Stored entries:

Definition reached (new : list response) (e : MessageEnvelope) : Prop :=
  exists j e', key e' = key e /\
    forall x, response_of parse_receipt (show_sid j) e' = Some x -> x ∈ new.

Definition from_mailbox (x : response) : Prop :=
  exists j e, (holds sd j e \/ holds su j e /\ is_sibling device e = false) /\
    response_of parse_receipt (show_sid j) e = Some x.

Lemma waiting_pending cd e :
  waiting cd e -> pending sha256 hex_encode device Dev Acc (key e) cd cd.
Proof using Type.
  intros (i & Hlt & Hi). exists i, e. split; [done|].
  destruct Hi as [Hi%elem_parsed|[Hi%elem_parsed Hs]]; [by left|by right].
Qed.

Lemma out_reached (out : list entry) e :
  (exists i e', (i, Some e') ∈ out /\ key e' = key e) -> reached (omap respond out) e.
Proof using Type.
  intros (i & e' & Hin & Hk). exists i, e'. split; [done|]. intros x Hx. apply list_elem_of_omap.
  by exists (i, Some e').
Qed.

Lemma out_from (out : list entry) x :
  (forall y, y ∈ out -> y ∈ Dev \/ y ∈ Acc /\ mine device y = true) ->
  x ∈ omap respond out -> from_mailbox x.
Proof using Type.
  intros Hout ([i [e|]] & Hin & Hx)%list_elem_of_omap; [|done]. exists i, e. split; [|done].
  apply Hout in Hin as [Hin%elem_parsed|[Hin%elem_parsed Hm]]; [by left|right]. split; [done|].
  cbn in Hm. by destruct (is_sibling device e).
Qed.

Lemma measure_bound cd cu :
  (measure Dev Acc cd cu <= length (s_entries sd) + length (s_entries su))%nat.
Proof using Type.
  unfold measure, after. rewrite <- (length_map (fun x => (x.1, (parse_entry user (show_sid x.1, x.2)).2)) (s_entries sd)).
  rewrite <- (length_map (fun x => (x.1, (parse_entry user (show_sid x.1, x.2)).2)) (s_entries su)).
  apply Nat.add_le_mono; apply filter_length_le.
Qed.

Lemma sid_max_zero cd : sid_ok cd -> user_position cd (0, 0) = cd.
Proof using Type.
  intros [[? _] [? _]]. unfold user_position, sid_max. destruct (sid_ltb_spec cd (0, 0)); [sid_order|done].
Qed.
(** A new envelope of an unblocked sender is appended to every mailbox, and nothing
    else changes but the idempotency mark. *)
Lemma dispatch_up r :
  Up r -> dedup ∉ boxes -> keys r !! dedup = None -> blocked_by_recipient parse_str db e = false ->
  NoDup targets -> Forall (typed (keys r)) boxes -> boxes <> [] ->
  exists r' push, dispatch_envelope parse_str sha256 hex_encode cfg db notify srv r e = (r', Ok tt, push) /\
    Up r' /\ (is_user_message (message_type e) = true -> is_Some (keys r' !! dedup)) /\
    (forall k, k ∈ boxes -> stream_of (keys r') k = add k (stream_of (keys r) k)) /\
    (forall k, k ∉ boxes -> k <> dedup -> keys r' !! k = keys r !! k).
Proof using Hup.
  intros Hr Hbox Hnew Hbl Hnd Ht Hne. unfold dispatch_envelope. fold (for_envelope sha256 hex_encode e).
  set (um := is_user_message (message_type e)). set (chk := if um then _ else _).
  assert (exists r1, chk = (r1, false) /\ keys r1 = keys r /\ Up r1) as (r1 & -> & Hk1 & Hr1).
  { subst chk. destruct um; [|by exists r]. destruct (duplicate_up r dedup Hr) as (r1 & -> & Hk & Hr1).
    exists r1. rewrite Hnew. by rewrite bool_decide_false by by intros []. }
  rewrite Hbl. unfold boxes, targets in *.
  destruct (select_target_devices _ _) as [ds lbl]. cbn [fst] in *. rewrite <- Hk1 in Ht.
  destruct (write_streams_up (recipient_id e) ds r1 Hr1 Hnd Ht Hne) as (r2 & -> & Hr2 & Hs2 & Hf2).
  set (r3 := if um then _ else r2).
  assert (Up r3 /\ (um = true -> is_Some (keys r3 !! dedup)) /\
    (forall k, k <> dedup -> keys r3 !! k = keys r2 !! k)) as (Hr3 & Hm3 & Hf3).
  { subst r3. destruct um; [|done]. destruct (mark_up r2 dedup Hr2) as (r3 & -> & Hr3 & Hm & Hf). done. }
  pose proof (instance_keys r3 (recipient_id e)) as Hi. pose proof (instance_up r3 (recipient_id e) Hr3) as Hr4.
  destruct (get_user_server_instance cfg r3 (recipient_id e)) as [r4 o]. cbn in Hi, Hr4.
  assert (forall online : bool, exists r' push,
    (r4, Ok tt : result unit unit, if notify && should_send_wake_push online then
       match parse_str (recipient_id e) with Some _ => Some (push_announces (sender_id e) (recipient_id e))
       | None => None end else None) = (r', Ok tt, push) /\ Up r' /\ (um = true -> is_Some (keys r' !! dedup)) /\
    (forall k, k ∈ mailboxes cfg (recipient_id e) ds -> stream_of (keys r') k = add k (stream_of (keys r) k)) /\
    (forall k, k ∉ mailboxes cfg (recipient_id e) ds -> k <> dedup -> keys r' !! k = keys r !! k)) as Hend.
  { intros online. do 2 eexists. split; [done|]. rewrite Hi. split_and!; [done|done| |].
    - intros k Hk. unfold stream_of at 1. rewrite Hf3 by (intros ->; done). rewrite <- Hk1. by apply Hs2.
    - intros k Hk Hkd. rewrite Hf3, Hf2 by done. by rewrite Hk1. }
  by destruct o as [[]|]; apply Hend.
Qed.

(** Dispatch is idempotent. With Redis answering, a user message that is new, not
    blocked and has a mailbox is accepted and becomes the newest entry of every mailbox
    it goes to; dispatching it again is accepted and leaves the store as it is. *)
Theorem dispatch_twice r :
  Up r -> is_user_message (message_type e) = true -> dedup ∉ boxes -> keys r !! dedup = None ->
  blocked_by_recipient parse_str db e = false ->
  NoDup targets -> Forall (typed (keys r)) boxes -> boxes <> [] ->
  exists r1 push r2,
    dispatch_envelope parse_str sha256 hex_encode cfg db notify srv r e = (r1, Ok tt, push) /\
    (forall k, k ∈ boxes -> stored e (keys r1) k) /\
    dispatch_envelope parse_str sha256 hex_encode cfg db notify srv r1 e = (r2, Ok tt, None) /\
    keys r2 = keys r1.
Proof using Hup.
  intros Hr Hum Hbox Hnew Hbl Hnd Ht Hne.
  destruct (dispatch_up r Hr Hbox Hnew Hbl Hnd Ht Hne) as (r1 & push & E & Hr1 & Hm & Hs & _).
  destruct (duplicate_up r1 dedup Hr1) as (r2 & Ed & Hk2 & _). rewrite bool_decide_true in Ed by by apply Hm.
  exists r1, push, r2. split_and!; [done| | |done].
  - intros k Hk. unfold stored. rewrite Hs by done. eexists. apply stream_add_newest.
  - unfold dispatch_envelope. fold (for_envelope sha256 hex_encode e). rewrite Hum.
    by rewrite Ed.
Qed.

* **Exercise instructions**
The full set of entries should be copied out exactly as given.

* **Answer box**
Definition reached (new : list response) (e : MessageEnvelope) : Prop :=
  exists j e', key e' = key e /\
    forall x, response_of parse_receipt (show_sid j) e' = Some x -> x ∈ new.

Definition from_mailbox (x : response) : Prop :=
  exists j e, (holds sd j e \/ holds su j e /\ is_sibling device e = false) /\
    response_of parse_receipt (show_sid j) e = Some x.

Lemma waiting_pending cd e :
  waiting cd e -> pending sha256 hex_encode device Dev Acc (key e) cd cd.
Proof using Type.
  intros (i & Hlt & Hi). exists i, e. split; [done|].
  destruct Hi as [Hi%elem_parsed|[Hi%elem_parsed Hs]]; [by left|by right].
Qed.

Lemma out_reached (out : list entry) e :
  (exists i e', (i, Some e') ∈ out /\ key e' = key e) -> reached (omap respond out) e.
Proof using Type.
  intros (i & e' & Hin & Hk). exists i, e'. split; [done|]. intros x Hx. apply list_elem_of_omap.
  by exists (i, Some e').
Qed.

Lemma out_from (out : list entry) x :
  (forall y, y ∈ out -> y ∈ Dev \/ y ∈ Acc /\ mine device y = true) ->
  x ∈ omap respond out -> from_mailbox x.
Proof using Type.
  intros Hout ([i [e|]] & Hin & Hx)%list_elem_of_omap; [|done]. exists i, e. split; [|done].
  apply Hout in Hin as [Hin%elem_parsed|[Hin%elem_parsed Hm]]; [by left|right]. split; [done|].
  cbn in Hm. by destruct (is_sibling device e).
Qed.

Lemma measure_bound cd cu :
  (measure Dev Acc cd cu <= length (s_entries sd) + length (s_entries su))%nat.
Proof using Type.
  unfold measure, after. rewrite <- (length_map (fun x => (x.1, (parse_entry user (show_sid x.1, x.2)).2)) (s_entries sd)).
  rewrite <- (length_map (fun x => (x.1, (parse_entry user (show_sid x.1, x.2)).2)) (s_entries su)).
  apply Nat.add_le_mono; apply filter_length_le.
Qed.

Lemma sid_max_zero cd : sid_ok cd -> user_position cd (0, 0) = cd.
Proof using Type.
  intros [[? _] [? _]]. unfold user_position, sid_max. destruct (sid_ltb_spec cd (0, 0)); [sid_order|done].
Qed.
(** A new envelope of an unblocked sender is appended to every mailbox, and nothing
    else changes but the idempotency mark. *)
Lemma dispatch_up r :
  Up r -> dedup ∉ boxes -> keys r !! dedup = None -> blocked_by_recipient parse_str db e = false ->
  NoDup targets -> Forall (typed (keys r)) boxes -> boxes <> [] ->
  exists r' push, dispatch_envelope parse_str sha256 hex_encode cfg db notify srv r e = (r', Ok tt, push) /\
    Up r' /\ (is_user_message (message_type e) = true -> is_Some (keys r' !! dedup)) /\
    (forall k, k ∈ boxes -> stream_of (keys r') k = add k (stream_of (keys r) k)) /\
    (forall k, k ∉ boxes -> k <> dedup -> keys r' !! k = keys r !! k).
Proof using Hup.
  intros Hr Hbox Hnew Hbl Hnd Ht Hne. unfold dispatch_envelope. fold (for_envelope sha256 hex_encode e).
  set (um := is_user_message (message_type e)). set (chk := if um then _ else _).
  assert (exists r1, chk = (r1, false) /\ keys r1 = keys r /\ Up r1) as (r1 & -> & Hk1 & Hr1).
  { subst chk. destruct um; [|by exists r]. destruct (duplicate_up r dedup Hr) as (r1 & -> & Hk & Hr1).
    exists r1. rewrite Hnew. by rewrite bool_decide_false by by intros []. }
  rewrite Hbl. unfold boxes, targets in *.
  destruct (select_target_devices _ _) as [ds lbl]. cbn [fst] in *. rewrite <- Hk1 in Ht.
  destruct (write_streams_up (recipient_id e) ds r1 Hr1 Hnd Ht Hne) as (r2 & -> & Hr2 & Hs2 & Hf2).
  set (r3 := if um then _ else r2).
  assert (Up r3 /\ (um = true -> is_Some (keys r3 !! dedup)) /\
    (forall k, k <> dedup -> keys r3 !! k = keys r2 !! k)) as (Hr3 & Hm3 & Hf3).
  { subst r3. destruct um; [|done]. destruct (mark_up r2 dedup Hr2) as (r3 & -> & Hr3 & Hm & Hf). done. }
  pose proof (instance_keys r3 (recipient_id e)) as Hi. pose proof (instance_up r3 (recipient_id e) Hr3) as Hr4.
  destruct (get_user_server_instance cfg r3 (recipient_id e)) as [r4 o]. cbn in Hi, Hr4.
  assert (forall online : bool, exists r' push,
    (r4, Ok tt : result unit unit, if notify && should_send_wake_push online then
       match parse_str (recipient_id e) with Some _ => Some (push_announces (sender_id e) (recipient_id e))
       | None => None end else None) = (r', Ok tt, push) /\ Up r' /\ (um = true -> is_Some (keys r' !! dedup)) /\
    (forall k, k ∈ mailboxes cfg (recipient_id e) ds -> stream_of (keys r') k = add k (stream_of (keys r) k)) /\
    (forall k, k ∉ mailboxes cfg (recipient_id e) ds -> k <> dedup -> keys r' !! k = keys r !! k)) as Hend.
  { intros online. do 2 eexists. split; [done|]. rewrite Hi. split_and!; [done|done| |].
    - intros k Hk. unfold stream_of at 1. rewrite Hf3 by (intros ->; done). rewrite <- Hk1. by apply Hs2.
    - intros k Hk Hkd. rewrite Hf3, Hf2 by done. by rewrite Hk1. }
  by destruct o as [[]|]; apply Hend.
Qed.

(** Dispatch is idempotent. With Redis answering, a user message that is new, not
    blocked and has a mailbox is accepted and becomes the newest entry of every mailbox
    it goes to; dispatching it again is accepted and leaves the store as it is. *)
Theorem dispatch_twice r :
  Up r -> is_user_message (message_type e) = true -> dedup ∉ boxes -> keys r !! dedup = None ->
  blocked_by_recipient parse_str db e = false ->
  NoDup targets -> Forall (typed (keys r)) boxes -> boxes <> [] ->
  exists r1 push r2,
    dispatch_envelope parse_str sha256 hex_encode cfg db notify srv r e = (r1, Ok tt, push) /\
    (forall k, k ∈ boxes -> stored e (keys r1) k) /\
    dispatch_envelope parse_str sha256 hex_encode cfg db notify srv r1 e = (r2, Ok tt, None) /\
    keys r2 = keys r1.
Proof using Hup.
  intros Hr Hum Hbox Hnew Hbl Hnd Ht Hne.
  destruct (dispatch_up r Hr Hbox Hnew Hbl Hnd Ht Hne) as (r1 & push & E & Hr1 & Hm & Hs & _).
  destruct (duplicate_up r1 dedup Hr1) as (r2 & Ed & Hk2 & _). rewrite bool_decide_true in Ed by by apply Hm.
  exists r1, push, r2. split_and!; [done| | |done].
  - intros k Hk. unfold stored. rewrite Hs by done. eexists. apply stream_add_newest.
  - unfold dispatch_envelope. fold (for_envelope sha256 hex_encode e). rewrite Hum.
    by rewrite Ed.
Qed.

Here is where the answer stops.